空き家の相続に関するQ&A
空き家を相続したのですが、使う予定がないため放置しても大丈夫ですか?
空き家を相続すると、相続人がその空き家の所有権を相続することになります。
そのため、空き家をそのまま放置すると、第三者にケガやご迷惑をおかけし、所有者として損害賠償責任を負いかねないリスクがあります。
例えば、その空き家が倒壊したような場合は、損害賠償請求をされてしまう可能性があります。
他にも、草木が生い茂り、火事の原因になることもありますし、空き家が倒壊しなくても、ブロック塀が老朽化のために壊れてしまい、それに巻き込まれた歩行者がケガを負ってしまう可能性もあります。
知らないうちに雨漏りなどしている場合は、カビが生えたりするなどして建物の資産価値が下落することもあり得ます。
空き家を放置することはリスクでしかないため、なるべく放置しない方が良いでしょう。
他の相続人に「遺産はいらない」と伝えておけば、空き家に関わらずに済みますか?
他の相続人に「遺産はいらない」と伝えても、相続を放棄したことにはなりませんので、空き家の管理責任を負わないことにはならず、空き家に関わらなくて済むわけではありません。
空き家に関わりたくないのであれば、誰が空き家を相続するのかについて、遺産分割協議を行ったうえで正式な遺産分割協議書を作成し、名義変更まで行う必要があります。
または、空き家を現に占有していないのであれば、相続放棄をする方法もあります。
家庭裁判所で相続放棄の手続きをしました。もう相続人ではないので、空き家に関わらなくてもいいですよね?
相続放棄をしても、空き家と無関係になれるとは限りません。
令和3年に改正された民法では、「相続の放棄をしたものは、その放棄の時に相続財産に属する財産を現に占有しているときは、相続財産の精査人に対して当該財産を引き渡すまでの間、事故の財産におけるのと同一の注意をもって、その財産を保存しなければならない。」とされました。
そのため、相続放棄のときに、土地・建物を占有していた場合には、保存義務を負うことになる場合があります。
「相続放棄をしたから安全!」と考えていると、思わぬトラブルに巻き込まれる危険性がありますので、注意が必要です。
空き家を売却したいと考えているのですが、どのような手続きが必要ですか?
まずは、空き家の名義変更をする必要があります。
空き家を売却する場合は、売主が確定していなければなりません。
しかし、空き家の名義変更をしていない状態だと、名義上の空き家の所有者は、亡くなった方ということになります。
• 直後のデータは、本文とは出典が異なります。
(** * SCD Type 2 pipeline monitoring: validator and error dispatch

    A shallow embedding of the two monitoring Lambda functions of the
    sf_user pipeline,

    - [monitoring/lambda-functions/pipeline-validator.py]
    - [monitoring/lambda-functions/error-handler.py]

    together with the SQL text they send to Athena, evaluated over a model
    of the table [salesforce_curated.dim_sf_user_scd], and of the History
    Merger as the specification describes it (module [Merger]).

    Conventions.
    - A Lambda event is a JSON object; JSON values are [PyVal].  JSON
      numbers are restricted to integers (the pipeline passes counters).
    - Python exceptions are values of [PyExc]; a computation that may raise
      lives in [Res], one that also mutates a result dictionary in [St].
    - [execute_athena_query] polls Athena until the query reaches a
      terminal state; the model starts from that terminal response
      ([AthenaResponse]), i.e. it assumes the polling loop ends.
    - Scores are Python floats; every quotient formed here has a
      denominator in {1,2,3,4} and a numerator bounded by it, times 100; they
      are modelled as rationals [Q]. *)

From Stdlib Require Import ZArith QArith DecimalString DecimalZ.
From stdpp Require Import gmap strings list sorting.

Set Warnings "-register-all".
Local Open Scope string_scope.
Local Open Scope list_scope.
Local Open Scope Z_scope.

(** ** Python values and exceptions *)

Inductive PyVal : Type :=
| PNone
| PBool (b : bool)
| PInt (z : Z)
| PStr (s : string)
| PList (l : list PyVal)
| PDict (d : list (string * PyVal)).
亡くなった方は空き家を売却することができないため、空き家を売却したいのであれば、その前に名義を相続人に変える必要があります。
相続人名義に代えるためには、遺言書がない限り、他の相続人全員の署名押印や実印の印鑑登録証明書が必要になり、相続人全員の同意が得られない場合は、そもそも売却すらできませんので注意が必要です。
空き家の名義変更は、どのような手続きが必要ですか?
必要書類をそろえた上で、法務局に申請が必要です。
そのため、まず、相続人同士で話し合いをして、誰が不動産を相続するのかを決め、遺産分割協議書を作成します。
そのうえで、登記申請書や遺産分割協議書、戸籍謄本、印鑑登録証明書などの必要書類を法務局に提出します。
なお、法改正により、令和6年4月1日から相続登記の義務化がされていますので、空き家を亡くなった方の名義のまま放置しておいてしまうと、10万円以下の過料に問われる可能性がありますのでお気を付けください。